Maternal infections and other inflammatory disorders during pregnancy have long been linked to a greater risk for schizophrenia in the offspring. However the current study, which will be published in the June issue of the American Journal of Psychiatry, is the first to point to maternal food sensitivity as a possible culprit in the development of such disorders later in life.

“Lifestyle and genes are not the only factors that shape the risk of developing a certain disease, but factors during the pregnancy and immediately after birth can also be involved in the pre-programming of our adult health.  However, this does not mean that sensitivity to certain foods invariably will cause schizophrenia, on the contrary “, says Dr Håkan Karlsson, who led the study together with Dr Christina Dalman, both at Karolinska Institutet.

The team’s findings are based on an examination of 764 birth records and neonatal blood samples of Swedes born between 1975 and 1985. 211 of these children subsequently developed non-affective psychoses, such as schizophrenia and delusional disorders. Using stored neonatal blood samples, the investigators measured levels of IgG antibodies — markers of immune system reaction — triggered by the presence of the cow’s milk protein casein and a protein called gliadin. Gliadin is a component of gluten, which in turn can be found in wheat, barley and rye. Because a mother’s antibodies cross the placenta during pregnancy to confer immunity to the baby, a newborn’s elevated IgG levels indicate an immune response to proteins in the mother.

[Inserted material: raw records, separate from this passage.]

(** ** Signed tokens *)

Section SigningProps.
Context {data : Type}.
Variable dump_payload : data → string.
Variable load_payload : string → option data.
Variable signature : string → string.
Variable verify_signature : string → string → bool.
Variable encode_ts : Z → string.
Variable decode_ts : string → option Z.
Variable local_to_timestamp : Z → Z.
Variable fromtimestamp : Z → outcome Z.

Abbreviation unsign :=
  (unsign_data load_payload verify_signature decode_ts fromtimestamp).
Abbreviation sign :=
  (sign_data dump_payload signature encode_ts local_to_timestamp).
Abbreviation timed_loads :=
  (URLSafeTimedSerializer2_loads load_payload verify_signature decode_ts
     fromtimestamp).
Abbreviation untimed_loads := (URLSafeSerializer_loads load_payload verify_signature).

Lemma untimed_loads_not_expired token :
  untimed_loads token ≠ Raise SignatureExpired.
Proof.
  unfold URLSafeSerializer_loads, Signer_unsign.
  destruct (rsplit1 dot token) as [[v sg]|]; [|done].
  destruct (verify_signature v sg); [|done].
  by destruct (load_payload v).
Qed.

(** C10: [unsign_data] picks the timed serializer, followed by the expiry
    test, exactly for the tokens made of three dot-separated segments; every
    other token goes to the untimed serializer.  Nothing but the token decides
    it; in particular [SignatureExpired] is only ever raised for a
    three-segment token. *)
Theorem unsign_data_mode_by_shape (token : string) (now : Z) :
  ((three_segments token ∧
    unsign token now =
      match timed_loads token with
      | Raise e => Raise e
      | Ret (v, timestamp) =>
          if bool_decide (timestamp > now)%Z then Ret v
          else Raise SignatureExpired
      end)
   ∨ (¬ three_segments token ∧ unsign token now = untimed_loads token))
  ∧ (unsign token now = Raise SignatureExpired → three_segments token).
Proof.
  assert (Hcase : (three_segments token ∧
    unsign token now =
      match timed_loads token with
      | Raise e => Raise e
      | Ret (v, timestamp) =>
          if bool_decide (timestamp > now)%Z then Ret v
          else Raise SignatureExpired
      end)
   ∨ (¬ three_segments token ∧ unsign token now = untimed_loads token)).
  { unfold unsign_data. case_bool_decide as Hlen.
    - left. split; [by apply three_segments_split|done].
    - right. split; [|done]. by rewrite <- three_segments_split. }
  split; [exact Hcase|].
  intros Hexp. destruct Hcase as [[H3 _]|[_ Hun]]; [done|].
  rewrite Hun in Hexp. by apply untimed_loads_not_expired in Hexp.
Qed.

Hypothesis signature_no_dot : ∀ v, no_dot (signature v) = true.
Hypothesis signature_verifies : ∀ v, verify_signature v (signature v) = true.
Hypothesis encode_ts_no_dot : ∀ z, no_dot (encode_ts z) = true.
Hypothesis decode_encode_ts :
  ∀ z, (0 ≤ z)%Z → decode_ts (encode_ts z) = Some z.
Hypothesis load_dump_payload : ∀ d, load_payload (dump_payload d) = Some d.

Lemma Signer_unsign_sign v :
  Signer_unsign verify_signature (Signer_sign signature v) = Ret v.
Proof.
  unfold Signer_unsign, Signer_sign.
  rewrite rsplit1_app_dot by apply signature_no_dot.
  by rewrite signature_verifies.
Qed.

(** Without expiry, data whose payload is not compressed (no leading dot)
    comes back unchanged. *)
Lemma unsign_sign_plain d now now' :
  no_dot (dump_payload d) = true →
  unsign (sign d None now) now' = Ret d.
Proof.
  intros Hp. unfold unsign_data, sign_data, URLSafeSerializer_dumps.
  unfold Signer_sign.
  rewrite (split_app_dot (dump_payload d)) by done.
  rewrite split_no_dot by apply signature_no_dot.
  rewrite bool_decide_eq_false_2 by done.
  unfold URLSafeSerializer_loads.
  change (dump_payload d +:+ "." +:+ signature (dump_payload d))
    with (Signer_sign signature (dump_payload d)).
  by rewrite Signer_unsign_sign, load_dump_payload.
Qed.

Lemma timed_loads_dumps d secs now :
  no_dot (dump_payload d) = true →
  (0 ≤ get_timestamp local_to_timestamp secs now)%Z →
  timed_loads (URLSafeTimedSerializer2_dumps dump_payload signature encode_ts
                 local_to_timestamp secs now d)
  = match timestamp_to_datetime fromtimestamp
            (get_timestamp local_to_timestamp secs now) with
    | Ret dt => Ret (d, dt)
    | Raise e => Raise e
    end.
Proof.
  intros Hp Hpos.
  unfold URLSafeTimedSerializer2_loads, URLSafeTimedSerializer2_dumps.
  unfold TimestampSigner2_unsign, TimestampSigner2_sign.
  rewrite rsplit1_app_dot by apply signature_no_dot.
  rewrite signature_verifies. cbn [negb].
  rewrite rsplit1_app_dot by apply encode_ts_no_dot.
  rewrite decode_encode_ts by done.
  destruct (timestamp_to_datetime _ _); [|done].
  by rewrite load_dump_payload.
Qed.

(** With an expiry of [m] minutes, signed when the clock reads [now], the
    token holds the timestamp of the whole second [x] reached [m] minutes
    later.  When local time gives that reading back (no clock change falls
    on it), [unsign_data] returns the data while the clock is before [x]
    and raises [SignatureExpired] from then on. *)
Lemma unsign_sign_timed d m now now' :
  no_dot (dump_payload d) = true →
  m ≠ 0%Z →
  let x := ((now + m * 60 * second) / second)%Z in
  (0 ≤ local_to_timestamp x)%Z →
  fromtimestamp (local_to_timestamp x) = Ret x →
  unsign (sign d (Some m) now) now'
  = if bool_decide (x * second > now')%Z
    then Ret d else Raise SignatureExpired.
Proof.
  intros Hp Hm x Hpos Hlocal. unfold unsign_data, sign_data.
  rewrite (bool_decide_eq_true_2 (m ≠ 0)%Z) by done.
  rewrite timed_loads_dumps by done.
  unfold URLSafeTimedSerializer2_dumps, TimestampSigner2_sign.
  rewrite !append_assoc.
  rewrite (split_app_dot (dump_payload d)) by done.
  rewrite (split_app_dot (encode_ts _)) by apply encode_ts_no_dot.
  rewrite split_no_dot by apply signature_no_dot.
  rewrite bool_decide_eq_true_2 by done.
  unfold timestamp_to_datetime, get_timestamp. fold x. by rewrite Hlocal.
Qed.

Lemma expiry_second_bounds secs now :
  (now + secs * second - second < (now + secs * second) / second * second
   ≤ now + secs * second)%Z.
Proof.
  unfold second.
  pose proof (Z.mul_div_le (now + secs * 1000000) 1000000) as H1.
  pose proof (Z.mul_succ_div_gt (now + secs * 1000000) 1000000) as H2.
  lia.
Qed.

(** X17: once the duration has elapsed, a timed token of asm.py with an
    uncompressed payload is rejected as expired, provided the expiry is a
    reading a [datetime] can hold and local time gives that reading back. *)
Lemma unsign_after_expiry d m now now' :
  no_dot (dump_payload d) = true →
  m ≠ 0%Z →
  let x := ((now + m * 60 * second) / second)%Z in
  in_datetime_range x →
  (0 ≤ local_to_timestamp x)%Z →
  fromtimestamp (local_to_timestamp x) = Ret x →
  (now + m * 60 * second ≤ now')%Z →
  unsign (sign d (Some m) now) now' = Raise SignatureExpired.
Proof.
  intros Hp Hm x _ Hpos Hlocal Hlate.
  rewrite unsign_sign_timed by done. fold x.
  pose proof (expiry_second_bounds (m * 60) now). fold x in H.
  rewrite bool_decide_eq_false_2; [done|lia].
Qed.

(** X18: up to one second before the end of the duration, a timed token
    of asm.py with an uncompressed payload gives the data back, under the
    same conditions on the expiry and on local time. *)
Lemma unsign_before_expiry d m now now' :
  no_dot (dump_payload d) = true →
  m ≠ 0%Z →
  let x := ((now + m * 60 * second) / second)%Z in
  in_datetime_range x →
  (0 ≤ local_to_timestamp x)%Z →
  fromtimestamp (local_to_timestamp x) = Ret x →
  (now' ≤ now + m * 60 * second - second)%Z →
  unsign (sign d (Some m) now) now' = Ret d.
Proof.
  intros Hp Hm x _ Hpos Hlocal Hearly.
  rewrite unsign_sign_timed by done. fold x.
  pose proof (expiry_second_bounds (m * 60) now). fold x in H.
  rewrite bool_decide_eq_true_2; [done|lia].
Qed.

(** C7: a payload that the URL-safe serializer compressed starts with a
    dot, so the untimed token has three segments and [unsign_data] reads it
    as a timed one: the call raises instead of returning the data. *)
Theorem unsign_sign_compressed_fails d b now now' :
  dump_payload d = "." +:+ b →
  no_dot b = true →
  load_payload "" = None →
  ∃ e, unsign (sign d None now) now' = Raise e.
Proof.
  intros Hd Hb Hempty.
  unfold unsign_data, sign_data, URLSafeSerializer_dumps, Signer_sign.
  rewrite Hd.
  change (("." +:+ b) +:+ "." +:+ signature ("." +:+ b))
    with ("" +:+ "." +:+ b +:+ "." +:+ signature ("." +:+ b)).
  rewrite (split_app_dot "") by done.
  rewrite (split_app_dot b) by done.
  rewrite split_no_dot by apply signature_no_dot.
  rewrite bool_decide_eq_true_2 by done.
  unfold URLSafeTimedSerializer2_loads, TimestampSigner2_unsign.
  change ("" +:+ "." +:+ b +:+ "." +:+ signature ("." +:+ b))
    with (("." +:+ b) +:+ "." +:+ signature ("." +:+ b)).
  rewrite rsplit1_app_dot by apply signature_no_dot.
  rewrite signature_verifies. cbn [negb].
  change ("." +:+ b) with ("" +:+ "." +:+ b).
  rewrite rsplit1_app_dot by done.
  destruct (decode_ts b) as [ts|]; [|by eexists].
  destruct (timestamp_to_datetime fromtimestamp ts); [|by eexists].
  rewrite Hempty. by eexists.
Qed.

End SigningProps.

(** ** Dispatching *)



Lemma pre_post_distinct fname : pre_name fname ≠ post_name fname.
Proof. unfold pre_name, post_name. intros H. by inversion H. Qed.





Section SignalProps.
Context {W : Type}.
Implicit Types (σ : store_of W) (em : @emitter W) (fn : @pyfunc W).
Implicit Types (r p q : @receiver W) (rs before after : list (@receiver W)).
Implicit Types (w : W) (t : list event) (st : @state W).

Lemma notifications_on name rs s kw :
  Forall (λ e, notified_on name e = true) (notifications name rs s kw).
Proof.
  induction rs as [|r rs IH]; simpl; constructor; [|done].
  simpl. by apply bool_decide_eq_true.
Qed.

Lemma notifications_app name rs rs' s kw :
  notifications name (rs ++ rs') s kw
  = notifications name rs s kw ++ notifications name rs' s kw.
Proof. unfold notifications. by rewrite map_app. Qed.

(** Receivers that return are all called, in order. *)
Lemma notify_returns name rs s kw w t :
  Forall always_returns rs →
  ∃ w', notify name rs s kw (w, t)
        = (Ret tt, (w', t ++ notifications name rs s kw)).
Proof.
  intros Hrs. revert w t.
  induction Hrs as [|r rs Hr _ IH]; intros w t; simpl.
  - exists w. by rewrite app_nil_r.
  - destruct (Hr s kw w) as (v & w1 & ->).
    destruct (IH w1 (t ++ [Notified name (rc_id r) s kw])) as (w' & ->).
    exists w'. by rewrite <- app_assoc.
Qed.


(** Whatever happens, a dispatch only adds notifications of its channel. *)
Lemma notify_log name rs s kw w t :
  ∃ o w' t', notify name rs s kw (w, t) = (o, (w', t ++ t'))
             ∧ Forall (λ e, notified_on name e = true) t'.
Proof.
  revert w t. induction rs as [|r rs IH]; intros w t; simpl.
  - exists (Ret tt), w, []. by rewrite app_nil_r.
  - destruct (rc_run r s kw w) as [[v|e] w1].
    + destruct (IH w1 (t ++ [Notified name (rc_id r) s kw]))
        as (o & w' & t' & -> & Ht').
      exists o, w', (Notified name (rc_id r) s kw :: t').
      rewrite <- app_assoc. split; [done|]. constructor; [|done].
      simpl. by apply bool_decide_eq_true.
    + exists (Raise e), w1, [Notified name (rc_id r) s kw].
      split; [done|]. constructor; [|done]. simpl. by apply bool_decide_eq_true.
Qed.
Lemma wpe_fail {A} e (Q : A → W → Prop) w : E e w → wpe E (fail e) Q w.
Proof. exact id. Qed.

Lemma wpe_check (b : bool) e (Q : unit → W → Prop) w :
  (b = false → E e w) → (b = true → Q tt w) → wpe E (check b e) Q w.
Proof. destruct b; intros HE HQ; [exact (HQ eq_refl)|exact (HE eq_refl)]. Qed.

Lemma wpe_mono {A} (E' : error → W → Prop) (m : M W A) (P Q : A → W → Prop) w :
  wpe E' m P w → (∀ e w', E' e w' → E e w') → (∀ a w', P a w' → Q a w') → wpe E m Q w.
Proof. unfold wpe. destruct (m w) as [[a|e] w']; eauto. Qed.

(** No error is possible. *)
Lemma wp_of_wpe {A} (m : M W A) (Q : A → W → Prop) w : wpe E m Q w → (∀ e w', ¬ E e w') → wp m Q w.
Proof. unfold wp, wpe. destruct (m w) as [[a|e] w']; [done|]. intros HE Hno. by eapply Hno. Qed.

(** Whether it stops in an error can be told from the outcome. *)
Lemma wpe_cases {A} (m : M W A) (Q : A → W → Prop) w :
  wpe E m Q w → (∃ a w', m w = (Ok a, w') ∧ Q a w') ∨ ∃ e w', m w = (Err e, w') ∧ E e w'.
Proof. unfold wpe. destruct (m w) as [[a|e] w']; [left|right]; eauto. Qed.
End wpe_rules.

Lemma wpe_zoom {W S A} (E : error → W → Prop) (part : W → S) (upd : S → W → W) (m : M S A) Q w :
  wpe (λ e s, E e (upd s w)) m (λ a s, Q a (upd s w)) (part w) → wpe E (zoom part upd m) Q w.
Proof. unfold wpe, zoom. destruct (m (part w)) as [[a|e] s]; done. Qed.

(** ** What a computation does to the state, whatever it returns

    [follows R m]: [R] relates the state before [m] to the one after it, error or not. *)
Definition follows {W A} (R : relation W) (m : M W A) : Prop := ∀ w, R w (snd (m w)).

Section follows_rules.
Context {W : Type} (R : relation W) `{!PreOrder R}.

Lemma follows_ret {A} (a : A) : follows R (mret a).
Proof. intros w. simpl. reflexivity. Qed.

Lemma follows_gets {A} (f : W → A) : follows R (gets f).
Proof. intros w. simpl. reflexivity. Qed.

Lemma follows_fail {A} e : follows R (fail e : M W A).
Proof. intros w. simpl. reflexivity. Qed.

Lemma follows_check b e : follows R (check b e : M W unit).
Proof. intros w. destruct b; simpl; reflexivity. Qed.

Lemma follows_lift_option {A} (o : option A) e : follows R (lift_option o e : M W A).
Proof. intros w. destruct o; simpl; reflexivity. Qed.

Lemma follows_modify (f : W → W) : (∀ w, R w (f w)) → follows R (modify f).
Proof. by intros Hf w. Qed.

Lemma follows_bind {A B} (m : M W A) (f : A → M W B) :
  follows R m → (∀ a, follows R (f a)) → follows R (m ≫= f).
Proof.
  intros Hm Hf w. specialize (Hm w). unfold mbind, M_bind.
  destruct (m w) as [[a|e] w']; [|done]. simpl in Hm. etrans; [exact Hm|apply Hf].
Qed.
Definition call_b (s : socket_ref) (t : ptr) (delay : Z) : MP Z := λ w,
  let '(delay', w') := b_transport s t delay w in (Ok delay', log_call (CallB s t) w').

Definition call_dbg (s : socket_ref) (t : ptr) : MP Z := λ w,
  let '(bytes, w') := transport_dbg s t w in (Ok bytes, log_call (CallDbg s t bytes) w').

Definition call_sendTimingResp (packet : ptr) : MP bool := λ w,
  let '(ok, w') := sendTimingResp packet w in
  (Ok ok, log_call (CallSendTimingResp packet ok) w').

Definition call_sendRetryReq : MP unit := λ w,
  (Ok tt, sendRetryReq (log_call CallSendRetryReq w)).

(** [CAUGHT_UP] *)
Definition CAUGHT_UP : MP unit :=
  b ← gets (λ w, curTick w =? sc_time_stamp w);
  check b (ASSERT "curTick() == sc_time_stamp()").

Definition no_transactor : error := SC_FATAL "SCSlavePort" "No binded transactor, please check".

(** The selection of the socket that precedes every transport call. *)
Definition bound_socket (socket_id : Z) : MP socket_ref :=
  p ← gets port;
  if transactor p then mret SingleSocket else
  match transactor_multi p with
  | Some m =>
      check (socket_id <? Transactor.socket_num m) (UNDEFINED "sockets[socket_id]");;
      mret (MultiSocket socket_id)
  | None => fail no_transactor
  end.

(** *** PayloadEvent *)

(** [new PayloadEvent] *)
Definition new_PayloadEvent : MP positive := λ w,
  (Ok (next_event w),
   World (port w) (memory w)
     (<[next_event w := {| pe_t := None; pe_when := None |}]> (events w))
     (Pos.succ (next_event w)) (sc_time_stamp w) (curTick w) (env w) (calls w)).

(** [PayloadEvent::notify] *)
Definition notify (pe : positive) (t : ptr) (phase : tlm_phase) (delay : Z) : MP unit :=
  es ← gets events;
  e ← lift_option (es !! pe) (UNDEFINED "PayloadEvent");
  check match pe_when e with None => true | Some _ => false end (ASSERT "!scheduled()");;
  now ← gets sc_time_stamp;
  modify (set_events (insert pe {| pe_t := Some (t, phase); pe_when := Some (wrap64 (now + delay)) |})).

(** [delete pe] *)
Definition delete_event (pe : positive) : MP unit := modify (set_events (delete pe)).

(** *** packet2payload *)

Definition packet2payload (packet : ptr) (trans : ptr) : MP unit :=
  pkt ← on_mem_store (pkt_at packet);
  on_mem_store (gp_do trans (set_address (getAddr pkt)));;
  p ← on_mem_store (gp_at trans);
  check (has_mm (attrs p)) (SC_ASSERT "trans.has_mm()");;
  let size := wrap32 (getSize pkt) in
  let data := getPtr pkt in
  on_mem_store (gp_do trans (set_data_length size));;
  on_mem_store (gp_do trans (set_streaming_width size));;
  on_mem_store (gp_do trans (set_data_ptr data));;
  if isRead pkt then on_mem_store (gp_do trans (set_command TLM_READ_COMMAND))
  else if isInvalidate pkt then mret tt
  else if isWrite pkt then on_mem_store (gp_do trans (set_command TLM_WRITE_COMMAND))
  else fail (SC_FATAL "SCSlavePort" "No R/W packet").

(** The extension that ties the payload to the packet and to the socket. *)
Definition attach_extension (packet trans : ptr) (socket_id : Z) : MP unit :=
  on_mem_store (gp_do trans (set_auto_extension (setCoreID socket_id (Gem5Extension_new packet)))).

Definition getSocketId (id : Z) : MP Z :=
  gets (λ w, Sockets.getSocketId (usingGem5Cache (port w)) id (sockets (port w))).

(** *** recvAtomic, recvFunctional *)

Definition recvAtomic (packet : ptr) : MP Z :=
  CAUGHT_UP;;
  pkt ← on_mem_store (pkt_at packet);
  check (negb (cacheResponding pkt))
    (PANIC "Should not see packets where cache is responding");;
  check (isRead pkt || isWrite pkt) (PANIC "Should only see read and writes at TLM memory");;
  trans ← on_memory allocate;
  on_mem_store (acquire trans);;
  packet2payload packet trans;;
  socket_id ← getSocketId (requestorId pkt);
  attach_extension packet trans socket_id;;
  delay ←
    (if isSwapReq pkt then fail (SC_FATAL "SCSlavePort" "SwapReq not supported")
     else if isRead pkt then s ← bound_socket socket_id; call_b s trans 0
     else if isInvalidate pkt then mret 0
     else if isWrite pkt then s ← bound_socket socket_id; call_b s trans 0
     else fail (SC_FATAL "SCSlavePort" "Typo of request not supported"));
  pkt' ← on_mem_store (pkt_at packet);
  (if needsResponse pkt' then on_mem_store (pkt_do packet makeResponse) else mret tt);;
  on_memory (release trans);;
  mret delay.

Definition recvFunctional (packet : ptr) : MP unit :=
  trans ← on_memory allocate;
  on_mem_store (acquire trans);;
  packet2payload packet trans;;
  pkt ← on_mem_store (pkt_at packet);
  socket_id ← getSocketId (requestorId pkt);
  attach_extension packet trans socket_id;;
  s ← bound_socket socket_id;
  bytes ← call_dbg s trans;
  p ← on_mem_store (gp_at trans);
  check (bytes =? get_data_length (attrs p))
    (SC_FATAL "SCSlavePort" "debug transport was not completed");;
  on_memory (release trans).

Definition recvTimingSnoopResp (packet : ptr) : MP bool :=
  fail (SC_FATAL "SCSlavePort" "unimplemented func.: recvTimingSnoopResp").
Definition recvFunctionalSnoop (packet : ptr) : MP unit :=
  fail (SC_FATAL "SCSlavePort" "unimplemented func.: recvFunctionalSnoop").

(** *** recvTimingReq *)

(** What happens after BEGIN_REQ, by the status the target returned. *)
Definition after_begin_req (socket_id : Z) (trans : ptr)
    (answer : tlm_sync_enum * tlm_phase * Z) : MP unit :=
  let '(status, phase, delay) := answer in
  match status with
  | TLM_ACCEPTED =>
      check (bool_decide (phase = BEGIN_REQ)) (SC_ASSERT "phase == tlm::BEGIN_REQ");;
      cache ← gets (λ w, usingGem5Cache (port w));
      if (socket_id =? 0) && cache
      then modify (set_port (set_blockingRequest (Some trans)))
      else on_helper (Helper.updateBlockingMap socket_id (Some trans) Request)
  | TLM_UPDATED =>
      check (bool_decide (phase = END_REQ) || bool_decide (phase = BEGIN_RESP))
        (SC_ASSERT "phase == tlm::END_REQ || phase == tlm::BEGIN_RESP");;
      pe ← new_PayloadEvent;
      notify pe trans phase delay
  | TLM_COMPLETED =>
      check (bool_decide (phase = END_RESP)) (SC_ASSERT "phase == tlm::END_RESP");;
      on_memory (release trans)
  end.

The results of the study show that children born to mothers with abnormally high levels of antibodies to gliadin had nearly twice the risk of developing non-affective psychosis later in life, compared with children who had normal levels of gliadin antibodies. The risk for psychosis was not increased among those with elevated levels of antibodies to casein. The link persisted even after researchers accounted for other factors known to increase schizophrenia risk, such as maternal age, gestational age, birth by Caesarean section, and birth weight.

“There are studies in the past that show that people diagnosed with schizophrenia more often than others are suffering from various forms of immune responses to gluten. We will now conduct follow-up studies to clarify how gluten or sensitivity to it increases schizophrenia risk and whether it does so only in those genetically predisposed”, says Dr Karlsson.

The research was funded by the Stanley Medical Research Institute, the Swedish Research Council and the Stockholm County Council. Dr Karlsson currently also works at the Johns Hopkins Children’s Center in Baltimore.